◆ Exercise aim: Show every line in the records below that contains the word "CExit".
########################################
(* ===== verification/Upipes.v ===== *)
(** Two processes that talk through a pipe: user/primes.c. The theorem is about every
    interleaving of the two. *)
From Stdlib Require Import Znumtheory Sorted.
From stdpp Require Import pretty.
From S2P Require Import Prelude Memory Sleeplock Bio Log Fs State Process FsFile FsPath Uprog Uprintf Utools Ufind.

#[local] Open Scope prog_scope.

(** * The programs *)

(** The bytes of an [int] in memory. *)
Definition int4 (m : Z) : list Z := [m mod 256; m / 256 mod 256; m / 65536 mod 256; m / 16777216 mod 256].
Definition int_of (l : list Z) : Z := match l with [a; b; c; d] => s32 (a + 256 * b + 65536 * c + 16777216 * d) | _ => 0 end.

(** The inner loop of [primes]: whether no [n] from 2 on with [n * n <= m] divides [m]. *)
Fixpoint trial_from (fuel : nat) (n m : Z) : bool :=
  match fuel with
  | O => true
  | S fuel => if n * n <=? m then if m mod n =? 0 then false else trial_from fuel (n + 1) m else true
  end.
Definition trial (m : Z) : bool := trial_from (Z.to_nat m) 2 m.

(** The loop of the parent over [count] numbers from [m] on. *)
Fixpoint send_from (count : nat) (m p0 p1 : Z) (k : prog unit) : prog unit :=
  match count with
  | O => k
  | S count =>
      if trial m then Close p0 ;;; Write p1 (int4 m) ;;; send_from count (m + 1) p0 p1 k
      else send_from count (m + 1) p0 p1 k
  end.

(** The loop of the child. *)
Definition receive_body (p0 : Z) (_ : unit) : prog (unit + unit) :=
  r <~ Read p0 4 ;; let '(n, received) := r in
  if n =? 4 then printf ("prime %d" +:+ nl) [AInt (int_of received)] (Return (inl tt)) else Return (inr tt).
Definition receive (p0 : Z) (k : prog unit) : prog unit := Iter (receive_body p0) tt (fun _ => k).

Definition primes_main : prog unit :=
  r <~ Pipe ;; let '(_, (p0, p1)) := r in
  pid <~ Fork ;;
  let fin := Close p0 ;;; Exit 0 in
  if 0 <? pid then send_from 34 2 p0 p1 (Close p1 ;;; Wait ;;; fin)
  else if pid =? 0 then Close p1 ;;; receive p0 fin
  else fin.

(** * Trial division *)

Lemma trial_from_spec fuel n m : 2 <= n -> m - n < Z.of_nat fuel -> (trial_from fuel n m = true <-> forall d, n <= d -> d * d <= m -> ~ (d | m)).
Proof.
  revert n. induction fuel as [|fuel IH]; intros n Hn Hf; cbn [trial_from].
  - split; [|done]. intros _ d Hd Hdd. nia.
  - destruct (Z.leb_spec (n * n) m) as [Hle|Hgt].
    + destruct (Z.eqb_spec (m mod n) 0) as [E|E].
      * split; [done|]. intros H. destruct (H n); [lia|done|]. apply Z.mod_divide; [lia|done].
      * rewrite IH by lia. split; intros H d Hd Hdd; [|apply H; lia]. destruct (decide (d = n)) as [->|]; [intros ?%Z.mod_divide; [done|lia]|]. apply H; lia.
    + split; [|done]. intros _ d Hd Hdd. nia.
Qed.

(** Looking for divisors up to the square root is enough. *)
Lemma trial_prime m : 2 <= m -> trial m = true <-> prime m.
Proof.
  intros Hm. unfold trial. rewrite trial_from_spec by lia. split.
  - intros H. apply prime_alt. split; [lia|]. intros n Hn [k Hk]. assert (0 < k) by nia. destruct (Z.le_gt_cases n k).
    + apply (H n); [lia|nia|]. by exists k.
    + apply (H k); [|nia|]. { destruct (decide (k = 1)); nia. } exists n. lia.
  - intros [_ H]%prime_alt d Hd Hdd. apply H. nia.
Qed.

(** * Two processes *)

Definition two (a : Z) (x : process) (b : Z) (y : process) (w : world) : config := mkconfig (<[b := y]> {[ a := x ]}) w.

Section two.
Context (a b : Z) (Hab : b <> a).

Lemma two_lookup x y w q z : procs (two a x b y w) !! q = Some z <-> (q = a /\ z = x) \/ (q = b /\ z = y).
Proof.
  cbn. rewrite lookup_insert_Some, lookup_singleton_Some. split; [intros [[<- <-]|[_ [<- <-]]]; auto|]. intros [[-> ->]|[-> ->]]; [right|left]; auto.
Qed.
Lemma two_goes_a x x' y w w' : goes a x' w' (two a x b y w) = two a x' b y w'.
Proof. unfold goes, two. cbn. f_equal. rewrite insert_insert_ne by done. by rewrite insert_singleton_eq. Qed.
Lemma two_goes_b x y y' w w' : goes b y' w' (two a x b y w) = two a x b y' w'.
Proof. unfold goes, two. cbn. f_equal. by rewrite insert_insert_eq. Qed.
Lemma two_wd x y w : wd (two a x b y w) = w.
Proof. done. Qed.
Lemma two_open f x y w : is_open f (two a x b y w) <-> exists i, (Some i ∈ pr_fds x \/ Some i ∈ pr_fds y) /\ w_files w !! i = Some f.
Proof.
  unfold is_open. cbn [wd two]. split.
  - intros (q & z & i & Hq & Hi & Hf). apply two_lookup in Hq as [[-> ->]|[-> ->]]; eauto.
  - intros (i & [Hi|Hi] & Hf); [exists a, x, i|exists b, y, i]; (split; [apply two_lookup; auto|done]).
Qed.
(** Every step is one of either process. *)
Lemma ends_two P x y w : (exists c', proc_step a x (two a x b y w) c' \/ proc_step b y (two a x b y w) c') ->
  (forall c', proc_step a x (two a x b y w) c' -> ends P c') -> (forall c', proc_step b y (two a x b y w) c' -> ends P c') -> ends P (two a x b y w).
Proof.
  intros [c1 H1] Ha Hb. apply ends_step.
  - exists c1. destruct H1 as [H1|H1]; [exists a, x|exists b, y]; (split; [apply two_lookup; auto|done]).
  - intros c' (q & z & Hq & Hs). apply two_lookup in Hq as [[-> ->]|[-> ->]]; auto.
Qed.
Lemma two_exits_b st x y w : pr_parent x <> Some b -> exits b st y (two a x b y w) = two a x b (mkprocess (Zombie st) [] (pr_cwd y) (pr_parent y)) w.
Proof.
  intros Hp. unfold exits, two. cbn [procs wd]. f_equal. rewrite fmap_insert, insert_insert_eq, map_fmap_singleton. unfold orphan at 1. by rewrite decide_False.
Qed.
Lemma two_exits_a st x y w : pr_parent y = Some a -> exits a st x (two a x b y w) = two a (mkprocess (Zombie st) [] (pr_cwd x) (pr_parent x)) b (mkprocess (pr_state y) (pr_fds y) (pr_cwd y) None) w.
Proof.
  intros Hp. unfold exits, two. cbn [procs wd]. f_equal. rewrite fmap_insert, map_fmap_singleton, insert_insert_ne by done. rewrite insert_singleton_eq. f_equal. unfold orphan. by rewrite decide_True.
Qed.
End two.

(** * primes *)

Definition line (m : Z) : list Z := bytes_of "prime " ++ bytes_of (pretty m) ++ [10].
Lemma prime_line_puts {A} m (k : prog A) : 0 <= m < 2147483648 -> printf ("prime %d" +:+ nl) [AInt (int_of (int4 m))] k = puts 1 (line m) k.
Proof.
  intros Hm. assert (int_of (int4 m) = m) as ->. { unfold int_of, int4. rewrite s32_small by dlia. dlia. }
  pose proof (vprintf_puts (A := A) [Lit (bytes_of "prime "); Dec m; Lit [10]] 1 k) as E. cbn [fmap list_fmap piece_fmt piece_arg piece_text concat app] in E. rewrite s32_small in E by lia. apply E. constructor; [by apply piece_okb_lit|repeat constructor; lia].
Qed.

(** The parent's loop without the numbers that are not prime. *)
Fixpoint send_list (ms : list Z) (p0 p1 : Z) (k : prog unit) : prog unit :=
  match ms with [] => k | m :: ms => Close p0 ;;; Write p1 (int4 m) ;;; send_list ms p0 p1 k end.
Lemma send_from_list n m p0 p1 k : send_from n m p0 p1 k = send_list (filter (fun m => trial m = true) (seqZ m (Z.of_nat n))) p0 p1 k.
Proof.
  revert m. induction n as [|n IH]; intros m; [done|]. cbn [send_from]. rewrite Nat2Z.inj_succ, seqZ_cons by lia. rewrite Z.pred_succ, IH. destruct (trial m) eqn:E; [rewrite filter_cons_True by done|rewrite filter_cons_False by congruence]; done.
Qed.

(** Where the parent and the child are. *)
Inductive pstep := PSend (ms : list Z) (closed : bool) | PWrite (m : Z) (ms : list Z) | PWait (closed : bool).
Inductive cstep := CStart | CPrint (l : list Z) | CRead | CFin | CExit | CZombie.
#[local] Instance cstep_eq_dec : EqDecision cstep.
Proof. solve_decision. Defined.

Section primes.
Context (a b cwd : Z) (par : option Z) (s0 s1 s2 n0 n1 n2 i : nat) (w : world).
Hypothesis Hab : b <> a.
Hypothesis Hpar : par <> Some a /\ par <> Some b.

(** The open files once the pipe is there, and the descriptors of a process that has closed the
    reading end, the writing end, or neither. *)
Definition pfiles : gmap nat ofile := <[i := ORead i]> (<[S i := OWrite i]> (w_files w)).
Definition pfds (c0 c1 : bool) : list (option nat) :=
  [Some s0; Some s1; Some s2; (if c0 then None else Some i); (if c1 then None else Some (S i))] ++ replicate 11 None.
Hypothesis Hs0 : (s0 < i)%nat /\ w_files w !! s0 = Some (OStream n0).
Hypothesis Hs1 : (s1 < i)%nat /\ w_files w !! s1 = Some (OStream n1).
Hypothesis Hs2 : (s2 < i)%nat /\ w_files w !! s2 = Some (OStream n2).

(** The world with [q] in the pipe after [o] has been printed. *)
Definition pw (q o : list Z) : world :=
  mkworld (w_fs w) pfiles (<[i := q]> (w_pipes w)) (S (S i)) (w_in w) (alter (fun x => x ++ o) n1 (w_out w)) (w_log w) (w_pid w + 1).
Lemma pw_pipes q q' o : set_pipes (<[i := q']> (<[i := q]> (w_pipes w))) (pw q o) = pw q' o.
Proof. unfold set_pipes, pw. cbn. by rewrite insert_insert_eq. Qed.
Lemma pw_out q o l : add_out n1 l (pw q o) = pw q (o ++ l).
Proof.
  unfold add_out, pw. cbn [w_fs w_files w_pipes w_next w_in w_out w_log w_pid]. f_equal. apply map_eq. intros m.
  destruct (decide (m = n1)) as [->|Hne]; [|by rewrite !lookup_alter_ne]. rewrite !lookup_alter_eq. destruct (w_out w !! n1); cbn; [by rewrite app_assoc|done].
Qed.
Lemma pfiles_low s n : (s < i)%nat /\ w_files w !! s = Some (OStream n) -> pfiles !! s = Some (OStream n).
Proof. intros [Hlt Hf]. unfold pfiles. by rewrite !lookup_insert_ne by lia. Qed.
Lemma pfiles_r : pfiles !! i = Some (ORead i).
Proof. apply lookup_insert_eq. Qed.
Lemma pfiles_w : pfiles !! S i = Some (OWrite i).
Proof. unfold pfiles. rewrite lookup_insert_ne by lia. apply lookup_insert_eq. Qed.

Lemma pfds_elem s c0 c1 : Some s ∈ pfds c0 c1 -> s = s0 \/ s = s1 \/ s = s2 \/ (s = i /\ c0 = false) \/ (s = S i /\ c1 = false).
Proof.
  unfold pfds. intros [Hin|Hin]%elem_of_app; [|by apply elem_of_replicate in Hin as [? _]]. rewrite !elem_of_cons in Hin.
  destruct Hin as [[= ->]|[[= ->]|[[= ->]|[Hin|[Hin|Hin%not_elem_of_nil]]]]]; auto; [destruct c0; [done|injection Hin as ->]|destruct c1; [done|injection Hin as ->]|done]; auto 10.
Qed.

(** Who has which end open. *)
Lemma open_read st1 st2 c0 c1 d0 d1 q o : is_open (ORead i) (two a (mkprocess st1 (pfds c0 c1) cwd par) b (mkprocess st2 (pfds d0 d1) cwd (Some a)) (pw q o)) <-> c0 && d0 = false.
Proof.
  rewrite (two_open a b Hab). cbn [pr_fds w_files pw]. split.
  - intros (s & Hin & Hf). assert (s = i /\ (c0 = false \/ d0 = false)) as [_ [-> | ->]]; [|done|by rewrite andb_comm].
    destruct Hin as [Hin|Hin]; apply pfds_elem in Hin as [->|[->|[->|[[-> ->]|[-> ->]]]]]; rewrite ?pfiles_w, ?(pfiles_low _ _ Hs0), ?(pfiles_low _ _ Hs1), ?(pfiles_low _ _ Hs2) in Hf; try done; auto.
  - intros E. exists i. split; [|apply pfiles_r]. destruct c0; [right; destruct d0; [done|]|left]; unfold pfds; set_solver.
Qed.
Lemma open_write st1 st2 c0 c1 d0 d1 q o : is_open (OWrite i) (two a (mkprocess st1 (pfds c0 c1) cwd par) b (mkprocess st2 (pfds d0 d1) cwd (Some a)) (pw q o)) <-> c1 && d1 = false.
Proof.
  rewrite (two_open a b Hab). cbn [pr_fds w_files pw]. split.
  - intros (s & Hin & Hf). assert (c1 = false \/ d1 = false) as [-> | ->]; [|done|by rewrite andb_comm].
    destruct Hin as [Hin|Hin]; apply pfds_elem in Hin as [->|[->|[->|[[-> ->]|[-> ->]]]]]; rewrite ?pfiles_r, ?(pfiles_low _ _ Hs0), ?(pfiles_low _ _ Hs1), ?(pfiles_low _ _ Hs2) in Hf; try done; auto.
  - intros E. exists (S i). split; [|apply pfiles_w]. destruct c1; [right; destruct d1; [done|]|left]; unfold pfds; set_solver.
Qed.

Definition fin : prog unit := Close 3 ;;; Exit 0.
Definition pprog (p : pstep) : prog unit :=
  let k := Close 4 ;;; Wait ;;; fin in
  match p with PSend ms _ => send_list ms 3 4 k | PWrite m ms => Write 4 (int4 m) ;;; send_list ms 3 4 k | PWait _ => Wait ;;; fin end.
Definition parent (p : pstep) : process :=
  mkprocess (Runs (pprog p)) (match p with PSend _ c => pfds c false | PWrite _ _ => pfds true false | PWait c => pfds c true end) cwd par.
(** The child's loop once it has read. *)
Definition received (r : Z * list Z) : prog unit :=
  pbind (let '(n, received) := r in if n =? 4 then printf ("prime %d" +:+ nl) [AInt (int_of received)] (Return (inl tt)) else Return (inr tt))
    (fun r : unit + unit => match r with inl u => Iter (receive_body 3) u (fun _ => fin) | inr _ => fin end).
Lemma received_line m : 0 <= m < 2147483648 -> received (4, int4 m) = puts 1 (line m) (receive 3 fin).
Proof. intros Hm. unfold received. change (4 =? 4) with true. cbv iota. by rewrite prime_line_puts, pbind_puts. Qed.
Definition cprog (c : cstep) : prog unit :=
  match c with
  | CStart => Close 4 ;;; receive 3 fin
  | CPrint l => puts 1 l (receive 3 fin)
  | CRead => Sys (Read 3 4) received
  | CFin => fin
  | _ => Exit 0
  end.
Definition child (c : cstep) : process :=
  match c with
  | CStart => mkprocess (Runs (cprog c)) (pfds false false) cwd (Some a)
  | CExit => mkprocess (Runs (cprog c)) (pfds true true) cwd (Some a)
  | CZombie => mkprocess (Zombie 0) [] cwd (Some a)
  | _ => mkprocess (Runs (cprog c)) (pfds false true) cwd (Some a)
  end.
Definition at_ (p : pstep) (c : cstep) (q : list Z) (o : list Z) : config := two a (parent p) b (child c) (pw (concat (int4 <$> q)) o).
(** * stop: a terminal dashboard for Slurm -- the aggregation pipeline

    Shallow embedding of [src/stop/slurm.py], of the methods of
    [src/stop/tui.py] that consume its results (the look-ups of the home
    view, the list views and their search, the configuration screen) and of
    the home view of [main.py], with the properties the specification
    states about them and further properties read off the code.

    Conventions of the embedding.
    - A Python call either returns or raises: [result A].  A function that
      may [return None] returns an [option] inside [Return].
    - Python [int] is [Z]; a Python [float] is modelled by the exact
      rational it denotes ([Q]).  polars stores the columns read here as
      Int64/Float64; on epoch seconds, node, cpu and job counts the two
      agree (every quantity stays far below 2^53), and the model does not
      describe payloads beyond that magnitude.
    - A decoded JSON document is [None] or an object ([gmap string _]) whose
      entries are lists of records; records are typed, with every field the
      code reads present.
    - polars leaves the row order of [group_by] unspecified, and so the order
      of ties after [sort] and of the pivoted state columns.  The model fixes
      these to first appearance; the theorems below are stated on contents,
      sortedness and permutations only where that order matters. *)

From Stdlib Require Import ZArith QArith List String Ascii Lia DecimalString.
From Stdlib Require Import Permutation Sorted.
From stdpp Require Import base gmap strings list sorting.

Open Scope string_scope.
Open Scope list_scope.
Open Scope Z_scope.

(* ===================================================================== *)
(** ** Python values, exceptions, results *)
(* ===================================================================== *)

Module Py.

(** The exceptions that occur in the modelled code.  [CancelledError]
    derives from [BaseException] only; all others derive from
    [Exception]. *)
Inductive exn : Type :=
| KeyError (key : string)
| IndexError
| FileNotFoundError
| JSONDecodeError
| UnicodeDecodeError
| ColumnNotFoundError (name : string)
| OtherException (name : string)
| CancelledError.

Definition is_Exception (e : exn) : bool :=
  match e with
  | CancelledError => false
  | _ => true
  end.

Inductive result (A : Type) : Type :=
| Return (a : A)
| Raise (e : exn).
Arguments Return {A} a.
Arguments Raise {A} e.

Definition bind {A B} (m : result A) (k : A -> result B) : result B :=
  match m with
  | Return a => k a
  | Raise e => Raise e
  end.

Definition returns {A} (m : result A) : Prop :=
  match m with
  | Return _ => True
  | Raise _ => False
  end.

(** A number as Python sees it. *)
Inductive number : Type :=
| PyInt (z : Z)
| PyFloat (q : Q).

(** [int(x)]: the identity on [int], truncation toward zero on [float]. *)
Definition int (x : number) : Z :=
  match x with
  | PyInt z => z
  | PyFloat q => Z.quot (Qnum q) (Z.pos (Qden q))
  end.

(** [float(x)]. *)
Definition float (x : number) : Q :=
  match x with
  | PyInt z => inject_Z z
  | PyFloat q => q
  end.

(** [str(n)] for an [int], as an f-string renders [{n}]. *)
Definition str (z : Z) : string := NilZero.string_of_int (Z.to_int z).

(** [d[k]] on a dict. *)
Definition getitem {V} (d : gmap string V) (k : string) : result V :=
  match d !! k with
  | Some v => Return v
  | None => Raise (KeyError k)
  end.

(** [k in d] on a dict. *)
Definition contains {V} (k : string) (d : gmap string V) : bool :=
  match d !! k with
  | Some _ => true
  | None => false
  end.

(** Truth value of a dict and of a list. *)
Definition dict_truthy {V} (d : gmap string V) : bool :=
  negb (bool_decide (d = ∅)).

Definition list_truthy {A} (l : list A) : bool :=
  match l with
  | [] => false
  | _ :: _ => true
  end.

End Py.

Import Py.

(** [x ← m; k] sequences two calls: an exception raised by [m] propagates. *)
#[global] Instance result_ret : MRet result := @Return.
#[global] Instance result_bind : MBind result := fun A B k m => bind m k.
#[global] Instance result_fmap : FMap result :=
  fun A B f m => bind m (fun a => Return (f a)).

(* ===================================================================== *)
(** ** Time formatting *)
(* ===================================================================== *)

(** [format_seconds_to_human_readable], slurm.py lines 251-262. *)
Definition format_seconds_to_human_readable (seconds : option number) : string :=
  match seconds with
  | None => "N/A"
  | Some x =>
      let seconds := int x in
      let days := seconds / (24 * 3600) in
      let seconds := seconds mod (24 * 3600) in
      let hours := seconds / 3600 in
      let seconds := seconds mod 3600 in
      let minutes := seconds / 60 in
      let seconds := seconds mod 60 in
      str days +:+ "d " +:+ str hours +:+ "h " +:+ str minutes +:+ "m "
        +:+ str seconds +:+ "s"
  end.

(** The rendering of a (days, hours, minutes, seconds) quadruple. *)
Definition dhms (d h m s : Z) : string :=
  str d +:+ "d " +:+ str h +:+ "h " +:+ str m +:+ "m " +:+ str s +:+ "s".

(* ===================================================================== *)
(** ** The polars operations the code uses *)
(* ===================================================================== *)

Module Pl.

(** Column types ([Utf8] is [pl.String]). *)
Inductive dtype : Type := Utf8 | UInt32 | Int64 | Float64.

Inductive value : Type :=
| Null
| Str (s : string)
| Int (z : Z)
| Float (q : Q).

(** A frame handed to the display: named, typed columns and rows. *)
Record DataFrame : Type := {
  schema : list (string * dtype);
  rows : list (list value)
}.

Definition columns (df : DataFrame) : list string := (schema df).*1.

Definition column_index (name : string) (cols : list string) : option nat :=
  fst <$> list_find (λ c, c = name) cols.

Definition cell (i : nat) (row : list value) : value := nth i row Null.

(** ** Frames built from records

    [pl.DataFrame(records)] on a list of dicts has the records' keys as
    columns; on the empty list it has no column at all, and any later
    reference [pl.col(name)] raises [ColumnNotFoundError].  (When several
    columns of one expression are missing the model names the first.) *)
Definition col {R} (name : string) (df : list R) : result unit :=
  match df with
  | [] => Raise (ColumnNotFoundError name)
  | _ :: _ => Return ()
  end.

(** ** Aggregations over an integer column *)
Definition sum (l : list Z) : Z := foldr Z.add 0 l.

Definition max (l : list Z) : option Z :=
  match l with
  | [] => None
  | x :: t => Some (foldr Z.max x t)
  end.

Definition mean (l : list Z) : option Q :=
  match l with
  | [] => None
  | _ :: _ => Some (sum l # Pos.of_nat (length l))
  end.

(** The middle element of a sorted column, or the half-sum of its two
    middle elements. *)
Definition middle (s : list Z) : Q :=
  let n := length s in
  if Nat.even n
  then (nth (n / 2 - 1) s 0 + nth (n / 2) s 0) # 2
  else inject_Z (nth (n / 2) s 0).

Definition median (l : list Z) : option Q :=
  match merge_sort Z.le l with
  | [] => None
  | s => Some (middle s)
  end.

(** ** group_by

    Rows are dealt one by one into the group of their key; a key seen for
    the first time opens a new group at the end. *)
Section GroupBy.
Context {A K : Type} `{EqDecision K}.

Fixpoint add_to_group (k : K) (x : A) (groups : list (K * list A))
  : list (K * list A) :=
  match groups with
  | [] => [(k, [x])]
  | (k', g) :: rest =>
      if decide (k = k') then (k', g ++ [x]) :: rest
      else (k', g) :: add_to_group k x rest
  end.
(** * Zuth TypeScript SDK: the request pipeline and the OAuth flow

    A shallow embedding of [src/security.ts], [src/client.ts],
    [src/auth.ts] (login), [src/oauth.ts] (both revisions found in the
    repository) and [src/index.ts], followed by the properties that the
    specification states about them.

    Conventions of the embedding.
    - A JavaScript string is the [string] of its UTF-8 bytes; [===] on
      strings is equality of these byte sequences.
    - [string | null] and optional fields are [option string]; the
      truthiness test of JavaScript ([if (x)], [!x], [x || d]) is written
      out with [truthy] and [or_default]: the empty string is falsy.
    - [throw] is the [Throw] constructor of [Result]; asynchronous
      methods are functions in the monad [M], which threads the client's
      token slot, the log of dispatched requests and the console.
    - What the runtime provides and the repository does not define (the
      URL parser, the regular-expression engine, Unicode case mapping and
      trimming) is the class [Platform]; a theorem holds for every
      platform unless it names one.
    - Of the HTTP library, the embedding has the header names, which are
      matched without regard to case ([Headers]), and the headers that a
      new instance starts with, which the library computes from the ones
      it is given (the class [Axios]).
    - The body of an error response is what the server sent: an object
      with the declared fields, [null], or something else
      ([ErrorBody]). *)

From stdpp Require Import gmap strings list.
From Stdlib Require Import String Ascii ZArith NArith Bool List Lia.
From Stdlib.Strings Require Import Byte.
Import ListNotations.

Open Scope string_scope.

#[global] Arguments String.append : simpl nomatch.

(** ** JavaScript values *)

(** Truthiness of a string: only the empty string is falsy. *)
Definition truthy_string (s : string) : bool :=
  negb (String.eqb s "").

(** Truthiness of a [string | null | undefined] value. *)
Definition truthy (v : option string) : bool :=
  match v with
  | Some s => truthy_string s
  | None => false
  end.

(** The string held by [v] when [v] is truthy. *)
Definition if_truthy (v : option string) : option string :=
  match v with
  | Some s => if truthy_string s then Some s else None
  | None => None
  end.

(** [v || d] where [v] is a possibly missing string. *)
Definition or_default (v : option string) (d : string) : string :=
  match v with
  | Some s => if truthy_string s then s else d
  | None => d
  end.

(** [v || d] where [v] is a possibly missing number: 0 is falsy. *)
Definition or_default_num (v : option Z) (d : Z) : Z :=
  match v with
  | Some n => if Z.eqb n 0 then d else n
  | None => d
  end.

(** [v !== s] where [v] is a string or null: no conversion, no
    normalisation. *)
Definition strict_neq (v : option string) (s : string) : bool :=
  match v with
  | Some t => negb (String.eqb t s)
  | None => true
  end.

(** [s.includes(search)]. *)
Fixpoint String_includes (search s : string) : bool :=
  if String.prefix search s then true
  else match s with
       | EmptyString => false
       | String _ rest => String_includes search rest
       end.

(** [p] holds of every byte of [s]. *)
Fixpoint every_char (p : ascii -> bool) (s : string) : bool :=
  match s with
  | EmptyString => true
  | String c rest => p c && every_char p rest
  end.

(** A value of type [any] (the [details] of an error payload). *)
Unset Elimination Schemes.
Inductive Json : Type :=
  | JNull
  | JBool (b : bool)
  | JNumber (n : Z)
  | JString (s : string)
  | JArray (items : list Json)
  | JObject (fields : list (string * Json)).
Set Elimination Schemes.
########################################
◆ Problem solution:
Inductive cstep := CStart | CPrint (l : list Z) | CRead | CFin | CExit | CZombie.
  | CExit => mkprocess (Runs (cprog c)) (pfds true true) cwd (Some a)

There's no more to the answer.